Foundations and impact funds are not the cherry on the corporate cake, they are its raising agents

All the components of a company – foundations, impact investment funds and regular business – should work together towards a joint vision of meaningful social impact, said Gilles Vermot Desroches, senior vice president of sustainability at Schneider Electric, at the C Summit on Friday.

Every employee should be involved in the drive towards sustainability, he said – starting with the CEO, who should take the time to be personally involved in defining the purpose of the company, he said. 

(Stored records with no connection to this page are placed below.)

(** [int(b)] of bytes: blanks around, a sign, digits with single underscores between them, at most
    4300 digits. *)
Definition c_space (c : N) : bool := in_range 9 13 c || (c =? 32)%N.
Fixpoint dec_digits (acc : Z) (s : bytes) : option Z :=
  match s with
  | [] => Some acc
  | c :: s' =>
      if ascii_digit c then dec_digits (acc * 10 + (Z.of_N c - 48)) s'
      else if (c =? 95)%N then
        match s' with
        | d :: s'' => if ascii_digit d then dec_digits (acc * 10 + (Z.of_N d - 48)) s'' else None
        | [] => None
        end
      else None
  end.
Definition MAX_STR_DIGITS : Z := 4300.
Definition int_of_bytes (s : bytes) : option Z :=
  let t := rstrip c_space (lstrip c_space s) in
  let '(sign, body) := match t with
    | 45%N :: b => (-1, b) | 43%N :: b => (1, b) | _ => (1, t) end in
  match body with
  | c :: _ =>
      if ascii_digit c && (Z.of_nat (length (List.filter ascii_digit body)) <=? MAX_STR_DIGITS)
      then Z.mul sign <$> dec_digits 0 body else None
  | [] => None
  end.

(** [s.split(c, 1)] when there is a separator. *)
Fixpoint cut (c : N) (s : bytes) : option (bytes * bytes) :=
  match s with
  | [] => None
  | x :: s' => if (x =? c)%N then Some ([], s') else (fun p => (x :: fst p, snd p)) <$> cut c s'
  end.

(** ** [git diff --numstat -z] *)

Record totals : Type := Totals { t_additions : Z; t_deletions : Z; t_binary : list pystr }.

(** The totals after a record for [path]. *)
Definition count_entry (t : totals) (added_raw deleted_raw : bytes) (path : pystr) : result exn totals :=
  let dash raw := str_eqb raw [45%N] in
  if bool_decide (path = []) then governance "git numstat path must not be empty"
  else if xorb (dash added_raw) (dash deleted_raw) then
    governance "git numstat contains a partial binary marker"
  else if dash added_raw then Ok (Totals (t_additions t) (t_deletions t) (t_binary t ++ [path]))
  else
    match int_of_bytes added_raw, int_of_bytes deleted_raw with
    | Some added, Some deleted =>
        if (added <? 0) || (deleted <? 0) then governance "git numstat contains negative totals"
        else Ok (Totals (t_additions t + added) (t_deletions t + deleted) (t_binary t))
    | _, _ => governance "git numstat contains non-numeric totals"
    end.

Fixpoint numstat_records (t : totals) (records : list bytes) : result exn totals :=
  match records with
  | [] => Ok t
  | entry :: records' =>
      match entry with
      | [] => governance "git numstat produced an empty record"
      | _ =>
          match cut 9 entry with
          | Some (added_raw, rest) =>
              match cut 9 rest with
              | Some (deleted_raw, path_raw) =>
                  match path_raw with
                  | _ :: _ =>
                      t' ← count_entry t added_raw deleted_raw (decode_git_path path_raw);
                      numstat_records t' records'
                  | [] =>
                      match records' with
                      | old_path_raw :: new_path_raw :: records'' =>
                          if bool_decide (old_path_raw = []) || bool_decide (new_path_raw = []) then
                            governance "git numstat rename paths must not be empty"
                          else
                            t' ← count_entry t added_raw deleted_raw (decode_git_path new_path_raw);
                            numstat_records t' records''
                      | _ => governance "git numstat rename record is incomplete"
                      end
                  end
              | None => governance "git numstat produced a malformed record"
              end
          | None => governance "git numstat produced a malformed record"
          end
      end
  end.

Definition parse_numstat_z (raw : bytes) : result exn totals :=
  match raw with
  | [] => Ok (Totals 0 0 [])
  | _ =>
      let fields := split_on 0 raw in
      if bool_decide (List.last fields [] = []) then numstat_records (Totals 0 0 []) (removelast fields)
      else governance "git numstat stream is not NUL terminated"
  end.

Record diff_stats : Type := DiffStats {
  changed_files : list pystr; additions : Z; deletions : Z; binary_files : list pystr;
  opaque_files : list pystr; attention_changed_files : list pystr; verified_font_files : list pystr }.
Definition changed_lines (s : diff_stats) : Z := additions s + deletions s.
Definition attention_files (s : diff_stats) : list pystr :=
  match attention_changed_files s with [] => changed_files s | l => l end.

(** The outputs of the three [git diff] calls. *)
Definition nonempty_paths (raw : bytes) : list pystr :=
  decode_git_path <$> List.filter (fun p => negb (bool_decide (p = []))) (split_on 0 raw).
(** [tuple(dict.fromkeys(l))]: the first of each *)
Definition keep_first (l : list pystr) : list pystr :=
  foldl (fun acc p => if str_in p acc then acc else acc ++ [p]) [] l.
Definition diff_stats_of (names_raw attention_names_raw numstat_raw : bytes) : result exn diff_stats :=
  t ← parse_numstat_z numstat_raw;
  Ok (DiffStats (nonempty_paths names_raw) (t_additions t) (t_deletions t) (t_binary t) (t_binary t)
        (keep_first (nonempty_paths attention_names_raw)) []).

(** ** Paths *)

Definition SAFE_OPAQUE_SUFFIXES : list pystr :=
  [lit ".png"; lit ".jpg"; lit ".jpeg"; lit ".gif"; lit ".webp"; lit ".avif"; lit ".ico"].
Definition SAFE_OPAQUE_PREFIXES : list pystr :=
  [lit "docs/"; lit "apps/web/static/"; lit "apps/web/src/lib/assets/"; lit "static/"].

(** [Path(p).suffix]: the last part of the name from its last dot, which neither begins nor ends it. *)
Definition path_name (p : pystr) : pystr :=
  List.last (List.filter (fun part => negb (str_in part [[]; lit "."])) (split_on 47 p)) [].
Fixpoint rfind_dot (s : pystr) : option nat :=
  match s with
  | [] => None
  | c :: s' => match rfind_dot s' with Some i => Some (S i) | None => if (c =? 46)%N then Some O else None end
  end.
Definition suffix (p : pystr) : pystr :=
  let name := path_name p in
  match rfind_dot name with
  | Some i => if ((0 <? i) && (i <? length name - 1))%nat then drop i name else []
  | None => []
  end.

Section paths.
Context `{PyHost}.

Definition is_safe_opaque_asset (path : pystr) : bool :=
  let lowered := lower path in
  existsb (fun p => startswith p lowered) SAFE_OPAQUE_PREFIXES && str_in (suffix lowered) SAFE_OPAQUE_SUFFIXES.

(** What touches the gate itself, deployment, operations or secrets. *)
Definition GATE_PATHS : list pystr :=
  [lit ".github/grabowski-required-checks.json"; lit ".github/review-evidence-authorities.json";
   lit ".github/pull_request_template.md"; lit "scripts/quality/review_governance.py";
   lit "docs/process/merge-quality-gate.md"].
Definition high_risk_path (path : pystr) : bool :=
  startswith ".github/workflows/" path || str_in path GATE_PATHS || startswith "infra/" path
  || startswith "scripts/ops/" path || contains "/migrations/" ([47%N] ++ path)
  || existsb (fun token => contains token path)
       [lit "auth"; lit "security"; lit "privacy"; lit "session"; lit "passkey"]
  || startswith "docs/deploy/" path || startswith "docs/runbooks/" path.
Definition code_path (path : pystr) : bool :=
  existsb (fun p => startswith p path) [lit "apps/api/"; lit "apps/web/"; lit "src/"; lit "scripts/"; lit "tests/"]
  || existsb (fun e => endswith e path) [lit "cargo.lock"; lit "pnpm-lock.yaml"; lit "package-lock.json"]
  || existsb (fun e => endswith e path)
       [lit ".rs"; lit ".py"; lit ".ts"; lit ".tsx"; lit ".js"; lit ".mjs"; lit ".svelte"; lit ".sql"; lit ".sh"].

(** [max((a, b), key=RISK_ORDER.__getitem__)]: the first of the greatest. *)
Definition max_risk (a b : risk) : risk := if (RISK_ORDER a <? RISK_ORDER b)%nat then b else a.
(** [datetime.min]; a text that is no date counts as it, an instant out of range raises. *)
Definition DATETIME_MIN : Z := -62135596800000000.
Definition DATETIME_END : Z := 253402300800000000.
Definition github_timestamp `{PyHost} (value : json) : result exn Z :=
  match value with
  | JStr (c :: s) =>
      match host_fromisoformat (replace "Z" "+00:00" (c :: s)) with
      | Some (t, aware) =>
          if negb aware || ((DATETIME_MIN <=? t) && (t <? DATETIME_END)) then Ok t
          else raise OverflowError "date value out of range"
      | None => Ok DATETIME_MIN
      end
  | _ => Ok DATETIME_MIN
  end.
Definition numeric_id (v : json) : Z := match v with JInt z => z | _ => 0 end.

Section evidence.
Context `{PyHost}.
(** [json.JSONDecoder().raw_decode(source)]: the value and the number of characters it took. *)
Context (raw_decode : pystr -> result exn (option (json * nat))).

(** ** Evidence blocks *)

Inductive payload : Type :=
  | Payload (record : dict json)
  | PayloadMalformed
  | PayloadOversized.

Definition decode_evidence_payload (behind : pystr) : result exn payload :=
  let source := skip_space behind in
  decoded ← raw_decode source;
  match decoded with
  | None => Ok PayloadMalformed
  | Some (record, consumed) =>
      text ← encode (take consumed source);
      if MAX_EVIDENCE_PAYLOAD_BYTES <? Z.of_nat (length text) then Ok PayloadOversized
      else
        let remainder := skip_space (drop consumed source) in
        if negb (startswith "-->" remainder || startswith "--!>" remainder) then Ok PayloadMalformed
        else match record with JObj d => Ok (Payload d) | _ => Ok PayloadMalformed end
  end.

(** A decoded block with what its comment says; the underscore keys the code adds to the record. *)
Record block : Type := Block {
  b_record : dict json; b_comment_index : nat; b_block_index : nat; b_block_count : nat;
  b_report_bytes : Z; b_report_sha256 : pystr; b_association : pystr; b_author : json;
  b_url : json; b_comment_id : Z; b_updated_at : json }.

Record gathered : Type := Gathered { g_evidence : list block; g_failures : Z; g_oversized : Z }.

Definition comment_body (comment : json) : json := or_value (get comment "body") (JStr []).
Definition comment_author (comment : json) : json :=
  match or_value (get comment "user") (JObj []) with JObj d => get (JObj d) "login" | _ => JNull end.

(** What one marker gives. *)
Inductive reading : Type := Unread (oversized : bool) | Found (b : block).

Definition read_block (comment_index : nat) (comment : json) (body : pystr) (block_count : nat)
    (im : nat * matched unit) : result exn reading :=
  let '(block_index, m) := im in
  decoded ← decode_evidence_payload (ma_rest m);
  match decoded with
  | PayloadMalformed => Ok (Unread false)
  | PayloadOversized => Ok (Unread true)
  | Payload d =>
      report ← encode (normalized_report_text (take (ma_start m) body));
      Ok (Found (Block d comment_index block_index block_count (Z.of_nat (length report)) (sha256_hex report)
               (upper (text_or_empty (get comment "author_association"))) (comment_author comment)
               (get comment "html_url") (numeric_id (get comment "id"))
               (or_value (get comment "updated_at") (or_value (get comment "created_at") (JStr [])))))
  end.
Definition gather (g : gathered) (r : reading) : gathered :=
  match r with
  | Unread oversized =>
      Gathered (g_evidence g) (g_failures g + 1) (if oversized then g_oversized g + 1 else g_oversized g)
  | Found b => Gathered (g_evidence g ++ [b]) (g_failures g) (g_oversized g)
  end.
(** [review], at [index] among the reviews, is a decision of an authorised reviewer. *)
Record decisive (ir : nat * json) (n : native) : Prop := Decisive {
  de_state : n_state n = upper (text_or_empty (get (snd ir) "state"));
  de_kind : n_state n ∈ [lit "APPROVED"; lit "CHANGES_REQUESTED"; lit "DISMISSED"];
  de_author : comment_author (snd ir) = JStr (n_reviewer n) /\ is_github_login (n_reviewer n) = true;
  de_association : upper (text_or_empty (get (snd ir) "author_association")) ∈ AUTHORIZED_ASSOCIATIONS;
  de_commit : get (snd ir) "commit_id" = JStr (n_commit_id n) /\ all_hex_of_length 40 (n_commit_id n) = true;
  de_url : n_url n = get (snd ir) "html_url";
  de_ordering : exists submitted, github_timestamp (get (snd ir) "submitted_at") = Ok submitted /\
    n_ordering n = (submitted, numeric_id (get (snd ir) "id"), fst ir);
}.
Definition reviewer_key (n : native) : pystr := casefold (n_reviewer n).
Definition not_later (n n' : native) : Prop := native_leb (n_ordering n) (n_ordering n') = true.

Lemma native_leb_total a b : native_leb a b = true \/ native_leb b a = true.
Proof. destruct a as [[t i] k], b as [[t' i'] k']. unfold native_leb. lia. Qed.
Lemma native_leb_trans a b c : native_leb a b = true -> native_leb b c = true -> native_leb a c = true.
Proof. destruct a as [[t i] k], b as [[t' i'] k'], c as [[t'' i''] k'']. unfold native_leb. lia. Qed.
(** * nanoChatGPT/train.py: the supervised fine-tuning driver

    A shallow embedding of [examples/nanoChatGPT/train.py].  The script is an
    orchestration loop around PyTorch, so the embedding is a state-and-error
    monad with a log of the calls the script makes.  Everything the script
    imports (the model, the optimizer's arithmetic, the data loaders, the
    learning-rate schedule, the mixed-precision machinery) is a field of the
    classes [Carrier] and [Library]: the theorems hold for every
    implementation of them. *)

From Stdlib Require Import Ascii.
From stdpp Require Import gmap strings list fin_maps.

Local Open Scope Z_scope.
#[local] Set Warnings "-clear-no-such-hyp".

(** ** Carriers of the external libraries *)

Class Carrier := {
  tval : Type;        (* scalars: Python floats and zero-dimensional tensors *)
  Weights : Type;     (* the model's parameters *)
  Grad : Type;        (* the [.grad] fields of the parameters *)
  OptState : Type;    (* AdamW's moment estimates *)
  GroupRest : Type;   (* the entries of a parameter group other than "lr" *)
  Logits : Type;
  Data : Type;        (* input tokens and labels of a batch *)
  Ctx : Type;         (* the autocast context built by [setup] *)
  Extra : Type;       (* the config entries this file never reads *)
  AmpState : Type;    (* the scale factor and trackers of an enabled GradScaler *)
  Ret : Type;         (* whatever the model's forward call returns *)
  Texts : Type;       (* decoded token strings *)
  Rouge : Type;       (* the dict returned by rouge_fn.compute *)
}.

(** The two data loaders returned by [get_prompt_dataloaders]. *)
Inductive Split := Train | Val.

Global Instance Split_eq_dec : EqDecision Split.
Proof. solve_decision. Defined.

Definition Split_to_bool (s : Split) : bool :=
  match s with Train => true | Val => false end.
Definition Split_of_bool (b : bool) : Split := if b then Train else Val.

Lemma Split_of_to_bool s : Split_of_bool (Split_to_bool s) = s.
Proof. by destruct s. Qed.

Global Instance Split_countable : Countable Split :=
  inj_countable' Split_to_bool Split_of_bool Split_of_to_bool.

(** A batch object is identified by the loader that yielded it and its
    position in that loader's stream: every [next(loader)] yields a new
    object. *)
Definition ref : Type := Split * nat.

Section Data.
Context `{C : Carrier}.

(** The config mapping.  The two optional keys are the ones [main] fills in
    with [setdefault]. *)
Record Config := {
  dtype : string;
  eval_iters : Z;
  max_iters : Z;
  gradient_accumulation_steps : Z;
  grad_clip : tval;
  eval_interval : Z;
  log_interval : Z;
  always_save_checkpoint : bool;
  out_dir : string;
  learning_rate : tval;
  weight_decay : tval;
  beta1 : tval;
  beta2 : tval;
  cfg_iter_num : option Z;
  cfg_best_val_loss : option tval;
  cfg_extra : Extra;
}.

Record ParamGroup := { lr : tval; group_rest : GroupRest }.

Record Optimizer := { param_groups : list ParamGroup; opt_state : OptState }.

(** What the forward call writes into the batch. *)
Record Output := { logits : Logits; loss : tval }.

(** torch.cuda.amp.GradScaler *)
Record Scaler := { enabled : bool; amp_state : AmpState }.

End Data.

(** ** Operations of the external libraries *)

Class Library `{C : Carrier} := {
  (* Python's [<] and [!= 0.0] on scalars, the literals, Tensor.mean *)
  tlt : tval → tval → bool;
  tne0 : tval → bool;
  tzero : tval;
  t1e9 : tval;
  tmean : list tval → tval;
  (* utils and models.transformer *)
  setup : Config → Ctx;
  init_transformer : Config → Weights * bool;  (* parameters, model.training *)
  create_lr_scheduler : Config → Z → tval;
  (* data.openai_summarize_tldr: the streams behind the two loaders *)
  get_prompt_dataloaders : Config → Split → nat → Data;
  (* torch *)
  AdamW : Weights → tval → tval → tval * tval → Optimizer;
  forward : Ctx → bool → bool → Weights → Data → Output * Ret;
  grad_none : Grad;
  backward : Weights → Data → tval → Grad → Grad;
  clip_grad_norm_ : tval → Grad → Grad;
  optimizer_step : Optimizer → Weights → Grad → Optimizer * Weights;
  (* an enabled GradScaler *)
  amp_init : AmpState;
  amp_scale : AmpState → tval → tval;
  amp_unscale : AmpState → Grad → AmpState * Grad;
  amp_step : AmpState → Optimizer → Weights → Grad →
             AmpState * Optimizer * Weights * Grad;
  amp_update : AmpState → AmpState;
  (* transformers and evaluate *)
  argmax_decode : Logits → Texts;
  labels_decode : Data → Texts;
  rouge_compute : Texts → Texts → Rouge;
  rouge_get1 : Rouge → tval;
}.

(** ** The state the script acts on, and the log of its calls *)

Section Model.
Context `{L : Library}.

(** The values of the checkpoint dict. *)
Inductive CkVal :=
| VOptimizer (o : Optimizer)   (* optimizer.state_dict() *)
| VInt (n : Z)
| VFloat (v : tval)
| VConfig (c : Config).

(** The arguments of the three [print] calls (the step time is left out). *)
Inductive Msg :=
| MsgEval (it : Z) (train_loss val_loss : tval)
| MsgEvalRouge (it : Z) (train_loss val_loss train_rouge val_rouge : tval)
| MsgSaving (dir : string)
| MsgIter (it : Z) (lossf : tval).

“For example with [Schneider Electric CEO] Jean Pascal Tricoire we have the dream to provide electricity and digital [services] for everybody on the planet,” said Vermot Desroches, who was addressing a group of corporate social investors. “We know it’s impossible, it’s a big challenge. But we need to support the CEOs to dare to dream. And to dream together.”

We need to support the CEOs to dare to dream. And to dream together

That dream is just the first step, however. “It is not only a question of vision... to have impact, we need to have vision plus action,” he said.

Schneider Electric, an energy tech group headquartered in France, aims to “provide prosperity and sustainability”. It partners with individuals and industries to reduce climate change, and works to provide accessible electricity and digital technologies – “a new basic human right” – to underserved communities, Vermot Desroches explained. For the past 15 years, the company has been working towards those goals, through a philanthropic foundation and three impact investment funds as well as its regular business. Measuring progress on such goals was essential, he said – both to know if a strategy works, and to gain the support of staff and partners.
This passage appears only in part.